As this information clearly falls within the exception in s.424A(3)(a) of the Act, there is no requirement for the Tribunal to specifically place these reports before the applicant.
I accept the submission made by Mr Kennett that s.425 of the Act has been complied with as demonstrated by the Tribunal’s detailed summary of the second Tribunal hearing conducted on 21 August 2006 and 15 September 2006. The decision record clearly indicates that the applicant was given every opportunity to address the issues upon which the decision turned. In the circumstances, I am satisfied that the Tribunal has conducted the hearing and decision making process in accordance with the provisions of the Act.
Conclusion
The applicant in these proceedings is a self-represented litigant who appeared with the assistance of a Nepali interpreter. At his Tribunal hearings, the applicant was assisted by an advisor but he appears to have embarked on this application without any identifiable help. His application for judicial review is limited to the identification of two subject areas but these were not developed or supported by any particulars.

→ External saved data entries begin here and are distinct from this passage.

Definition release_validate (r : CatalogRelease) : network_result unit :=
  refuse_if ((cr_schema r != CATALOG_RELEASE_SCHEMA) && (cr_schema r != CATALOG_RELEASE_SCHEMA_V1))
    ("schema must be " +:+ CATALOG_RELEASE_SCHEMA_V1 +:+ " or " +:+ CATALOG_RELEASE_SCHEMA) ;;
  generation_validate (cr_generation r) ;;
  refuse_if (shot_is_zero (cr_shot_id r)) "shot_id must not be zero" ;;
  protocol (builder_validate (cr_builder_id r)) ;;
  network_nonzero "release_id" (cr_release_id r) ;;
  refuse_if (unix_timestamp (cr_published_at r) <=? 0) "published_at must be after the Unix epoch" ;;
  display_validate (cr_schema r) (cr_display r) ;;
  source_validate (cr_source r) ;;
  recipe_validate (cr_build r) ;;
  permissions_of_release_validate (cr_permissions r) ;;
  optional (parent_release_validate (cr_shot_id r)) (cr_parent r) ;;
  refuse_if ((cr_checkpoint_sequence r == 0%Z) || (MAX_SAFE_INTEGER <? cr_checkpoint_sequence r))
    "checkpoint_sequence must be a positive JavaScript-safe integer" ;;
  network_nonzero "public_checkpoint_digest" (cr_public_checkpoint_digest r).

Definition release_canonical_bytes (r : CatalogRelease) : network_result (list Z) :=
  release_validate r ;;
  protocol (canonical_to_vec r).

Definition release_digest (r : CatalogRelease) : network_result Bytes32 :=
  release_validate r ;;
  protocol (sha256_commitment r).
End release.

(** ** Signed releases *)

Record SignedCatalogRelease := {
  sc_schema : string;
  sc_release : CatalogRelease;
  sc_signer : P256PublicKey;
  sc_authorization : DetachedP256Signature }.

It is clear that the applicant had no understanding of the issues before this Court or how to present his case. When invited, he made limited oral submissions which did not address the grounds of review and he only stated that it was not possible for him to return to Nepal. This places an obligation on the Court to independently consider whether any argument based on the material, that is, the Court Book and in particular the Tribunal decision, can support a claim of jurisdictional error. The applicant filed an affidavit attaching a transcript of the reconvened Tribunal hearing held on 15 September 2006. He did not address the contents of that transcript. When read, I believe the transcript does little more than confirm that the Tribunal member adequately recorded in its decision the nature of those proceedings.
Mr Kennett appeared for the first respondent and assisted with written and oral submissions in response to the application. Mr Kennett reviewed the Tribunal decision on a broader basis than the issues that the applicant has attempted to identify in his application. It is not apparent that any ground of review exists which suggests that the Tribunal made a jurisdictional error in its decision-making process. Consequently, the application should be dismissed.
I am satisfied that an order for costs should be made in this matter. I order that the applicant pay the first respondent’s costs and disbursements of and incidental to this application.
I certify that the preceding thirty-four (34) paragraphs are a true copy of the reasons for judgment of Lloyd-Jones FM.